Seorang pria separuh baya tampak panik, "maaf dek mengganggu waktunya."

"Ada apa ya Pak?" Alice menyusul ke depan pintu.

"Sepertinya adik mengenal pemilik baju ini."

Alice menutup mulutnya. Dista!

"Di mana bapak menemukan baju itu?" Sydney mewakili pertanyaan yang tidak dapat diajukan Alice.

"Kami menemukan jasad seseorang dengan baju ini di dekat perkebunan warga sekitar. Ayo dek mari saya antar."

"Syd nggak syd. Aku nggak bisa. Bagaimana kalau benar itu Dista." Air mata Alice menetes.
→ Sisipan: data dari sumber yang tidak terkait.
(* ===== verification/ConnectionConflict.v ===== *)
(** * Which of two connections survives

    The tie-break between duplicate connections to one peer
    (src/src/connection_pool/pool_connect.rs and [should_keep_connection] of
    src/src/registry.rs): the lower identity keeps the connection it dialled,
    the higher one the connection it accepted.  A connection is named by the
    instance id of its stream, which the process allocates once per connection
    and in increasing order. *)

From S2P Require Import Prelude Types ActorConflict ActorConverge.

Inductive ConnectionDirection := Inbound | Outbound.

#[global] Instance ConnectionDirection_eq_dec : EqDecision ConnectionDirection.
Proof. solve_decision. Defined.

(** What never changes of a [LockFreeConnection]; [correlation] names the
    tracker it shares.  Every connection of a transport has a stream. *)
Record Connection := mkConnection {
  instance_id : Z;
  c_addr : SocketAddr;
  direction : ConnectionDirection;
  remote_boot_id : option Z;
  embedded_peer_id : option PeerId;
  correlation : Z;
}.

#[global] Instance Connection_eq_dec : EqDecision Connection.
Proof. solve_decision. Defined.

Definition is_outbound (d : ConnectionDirection) : bool := bool_decide (d = Outbound).

(** [should_keep_connection]: the identities are the 32 bytes of the keys that
    authenticated the peers. *)
Definition should_keep_connection (local remote : PeerId) (outbound : bool) : bool :=
  if decide (remote = local) then false
  else match bytes_cmp (peer_bytes local) (peer_bytes remote) with
       | Lt => outbound
       | Gt => negb outbound
       | Eq => false
       end.

Inductive ConnectionConflictDecision :=
  | AcceptIncoming
  | ReplaceExisting
  | RejectIncoming
  | EvictStaleRejectIncoming.

Definition resolve_connection_conflict (existing_usable keep_existing keep_incoming incoming_session_is_newer : bool) :
    ConnectionConflictDecision :=
  if negb existing_usable then if keep_incoming then AcceptIncoming else EvictStaleRejectIncoming
  else if keep_incoming && (negb keep_existing || incoming_session_is_newer) then ReplaceExisting
  else RejectIncoming.

(** The comparison of process incarnations in
    [resolve_authenticated_connection_conflict] and [has_conflicting_remote_boot]. *)
Definition boots_differ (existing incoming : Connection) : bool :=
  match remote_boot_id existing, remote_boot_id incoming with
  | Some a, Some b => bool_decide (a <> b)
  | _, _ => false
  end.

Definition incoming_session_is_newer (incoming existing : Connection) : bool :=
  instance_id existing <? instance_id incoming.

(** ** What the tie-break decides *)

(** An incoming connection has the right to replace a live one. *)
Definition beats (local peer : PeerId) (incoming existing : Connection) : Prop :=
  should_keep_connection local peer (is_outbound (direction incoming)) = true
  /\ boots_differ existing incoming = false
  /\ (should_keep_connection local peer (is_outbound (direction existing)) = false
      \/ instance_id existing < instance_id incoming).

Definition flip (d : ConnectionDirection) : ConnectionDirection :=
  match d with Inbound => Outbound | Outbound => Inbound end.

Lemma bytes_cmp_ok : cmp_ok bytes_cmp.
Proof. apply list_cmp_ok, Z_cmp_ok. Qed.

Lemma keep_one_direction local remote outbound : local <> remote ->
  should_keep_connection local remote (negb outbound) = negb (should_keep_connection local remote outbound).
Proof.
  intros Hne. unfold should_keep_connection. rewrite !decide_False by congruence.
  destruct (bytes_cmp _ _) eqn:E; [|by destruct outbound..].
  apply (cmp_eq _ bytes_cmp_ok) in E. destruct local, remote; cbn in E. congruence.
Qed.

(** Both ends of a connection give it the same verdict: what is outbound at one
    is inbound at the other. *)
Lemma keep_agrees a b outbound : a <> b ->
  should_keep_connection a b outbound = should_keep_connection b a (negb outbound).
Proof.
  intros Hne. unfold should_keep_connection. rewrite !decide_False by congruence.
  rewrite (cmp_anti _ bytes_cmp_ok (peer_bytes a)). destruct (bytes_cmp _ _); cbn; by destruct outbound.
Qed.

(** ** Both ends keep the same connection

    The connections between two nodes, and what becomes of them when each node
    admits them one after the other, in an order of its own. *)
Record Link := mkLink { link_id : Z; dialled_by : PeerId; link_addr : SocketAddr }.

(** How [node] sees a link as its [n]th connection. *)
Definition connection_at (node peer : PeerId) (n : Z) (k : Link) : Connection :=
  mkConnection n (link_addr k) (if decide (dialled_by k = node) then Outbound else Inbound) None (Some peer) 0.

(** One more candidate meets the current session, which is alive. *)
Definition admit_one (node peer : PeerId) (current : option (Z * Link)) (n : Z) (k : Link) : option (Z * Link) :=
  match current with
  | None => Some (n, k)
  | Some (m, e) =>
      let existing := connection_at node peer m e in
      let incoming := connection_at node peer n k in
      match resolve_connection_conflict true
              (should_keep_connection node peer (is_outbound (direction existing)))
              (should_keep_connection node peer (is_outbound (direction incoming)))
              (incoming_session_is_newer incoming existing) with
      | AcceptIncoming | ReplaceExisting => Some (n, k)
      | RejectIncoming | EvictStaleRejectIncoming => Some (m, e)
      end
  end.

Fixpoint admit_all (node peer : PeerId) (current : option (Z * Link)) (n : Z) (ks : list Link) : option (Z * Link) :=
  match ks with
  | [] => current
  | k :: ks => admit_all node peer (admit_one node peer current n k) (n + 1) ks
  end.

(** The link is dialled from the side that keeps its outbound connections. *)
Definition preferred (node peer : PeerId) (k : Link) : bool :=
  should_keep_connection node peer (bool_decide (dialled_by k = node)).

Lemma direction_at node peer n k : is_outbound (direction (connection_at node peer n k)) = bool_decide (dialled_by k = node).
Proof. unfold is_outbound, connection_at. cbn. repeat case_decide; repeat case_bool_decide; congruence. Qed.

Lemma preferred_agrees a b k : a <> b -> dialled_by k = a \/ dialled_by k = b -> preferred a b k = preferred b a k.
Proof.
  intros Hne Hd. unfold preferred. rewrite keep_agrees by done. f_equal.
  repeat case_bool_decide; cbn; destruct Hd; congruence.
Qed.

(** A step keeps the only preferred link once it has it, and takes it when it comes. *)
Lemma admit_preferred node peer k n k' cur :
  (forall m e, cur = Some (m, e) -> preferred node peer e = true -> e = k) ->
  (preferred node peer k' = true -> k' = k) -> preferred node peer k = true ->
  (forall m e, admit_one node peer cur n k' = Some (m, e) -> preferred node peer e = true -> e = k)
  /\ ((k' = k \/ exists m, cur = Some (m, k)) -> exists m, admit_one node peer cur n k' = Some (m, k)).
Proof.
  intros Hcur Hk' Hk. unfold admit_one. destruct cur as [[m e]|].
  2: { split; [intros m e [= <- <-]; auto|intros [->|[m ?]]; [by eexists|done]]. }
  specialize (Hcur m e eq_refl). rewrite !direction_at.
  fold (preferred node peer k') (preferred node peer e). unfold resolve_connection_conflict. cbn.
  destruct (preferred node peer k') eqn:Ek; cbn.
  - specialize (Hk' eq_refl) as ->. destruct (preferred node peer e) eqn:Ee; cbn.
    + specialize (Hcur eq_refl) as ->. destruct (incoming_session_is_newer _ _); split; eauto; intros ?? [= <- <-]; done.
    + split; [intros ?? [= <- <-]; done|by eexists].
  - split; [intros ?? [= <- <-]; done|]. intros [->|[? [= <- <-]]]; [congruence|by eexists].
Qed.

Lemma admit_all_preferred node peer k ks : Forall (fun k' => preferred node peer k' = true -> k' = k) ks ->
  preferred node peer k = true ->
  forall n cur, (forall m e, cur = Some (m, e) -> preferred node peer e = true -> e = k) ->
    k ∈ ks \/ (exists m, cur = Some (m, k)) ->
    exists m, admit_all node peer cur n ks = Some (m, k).
Proof.
  intros Hks Hk. induction Hks as [|k' ks Hk' _ IH]; intros n cur Hcur Hin; cbn [admit_all].
  { destruct Hin as [H%elem_of_nil|H]; done. }
  destruct (admit_preferred node peer k n k' cur Hcur Hk' Hk) as [H1 H2]. apply IH; [done|].
  destruct Hin as [[->|Hin]%elem_of_cons|Hin]; auto.
Qed.

(** C23: both ends keep the same connection.  Two nodes with different identities
    opened any number of connections to each other, of which the side that
    keeps its outbound connections dialled exactly one.  However many there are
    and in whatever order each node admits them, both end with that one as the
    session: the tie-break never makes the two ends drop each other's choice. *)
Theorem both_ends_keep_same a b k ks ks' : a <> b -> ks ≡ₚ ks' ->
  Forall (fun k' => dialled_by k' = a \/ dialled_by k' = b) ks ->
  k ∈ ks -> preferred a b k = true -> Forall (fun k' => preferred a b k' = true -> k' = k) ks ->
  (exists m, admit_all a b None 0 ks = Some (m, k)) /\ (exists m, admit_all b a None 0 ks' = Some (m, k)).
Proof.
  intros Hne Hp Hd Hin Hk Hks. split.
  - apply admit_all_preferred; [done|done|done|by left].
  - assert (forall x, x ∈ ks -> preferred b a x = preferred a b x) as Heq.
    { intros x Hx. symmetry. apply preferred_agrees; [done|]. by apply (proj1 (list.Forall_forall _ _) Hd). }
    apply admit_all_preferred; [|by rewrite Heq|done|left; by rewrite <- Hp].
    apply list.Forall_forall. intros x Hx. rewrite <- Hp in Hx. rewrite Heq by done.
    by apply (proj1 (list.Forall_forall _ _) Hks).
Qed.

Lemma both_ends_keep_same_witness :
  let a := mkPeerId [1] in let b := mkPeerId [2] in
  let x := mkLink 0 a (SocketAddrV4 1 1) in let y := mkLink 1 b (SocketAddrV4 1 2) in
  let z := mkLink 2 b (SocketAddrV4 1 3) in
  (exists m, admit_all a b None 0 [y; x; z] = Some (m, x)) /\ (exists m, admit_all b a None 0 [z; y; x] = Some (m, x)).
Proof.
  intros a b x y z. apply both_ends_keep_same; [done| | |set_solver|reflexivity|].
  - change [z; y; x] with (rev [x; y; z]). rewrite <- (Permutation_rev [x; y; z]). apply perm_swap.
  - apply list.Forall_cons; split; [by right|]. apply list.Forall_cons; split; [by left|]. apply list.Forall_cons; split; [by right|done].
  - repeat constructor; cbn; try done; vm_compute; done.
Defined.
"Alice, aku nggak bisa pergi kesana sendirian. Kau lebih mengenal Dista, Lice."

"A.. Aku takut, Sydney. Itu gak mungkin Dista. Dista tidak mungkin meninggal!!"

"Kalau gitu ayo kita lihat. Aku juga mungkin akan berfikir itu bukan Dista karena baju seperti itu bukan hanya Dista yang punya maka dari itu ayo.. kita periksa.."

Alice mengambil jaketnya di kamarnya lalu mengunci pintu rumahnya. Bapak itu berjalan di depan disusul Alice dan Sydney yang jalan berbarengan. Tangan Alice mendadak dingin. Perasaannya nggak karu-karuan.

Dalam perjalanan menuju TKP, Alice terus berdoa agar siapapun yang terbaring di sana bukanlah Dista.

Memasuki perkebunan warga yang dimaksud Bapak itu. Tampak warga mengumpulkan bagian-bagian yang hilang dari mayat itu.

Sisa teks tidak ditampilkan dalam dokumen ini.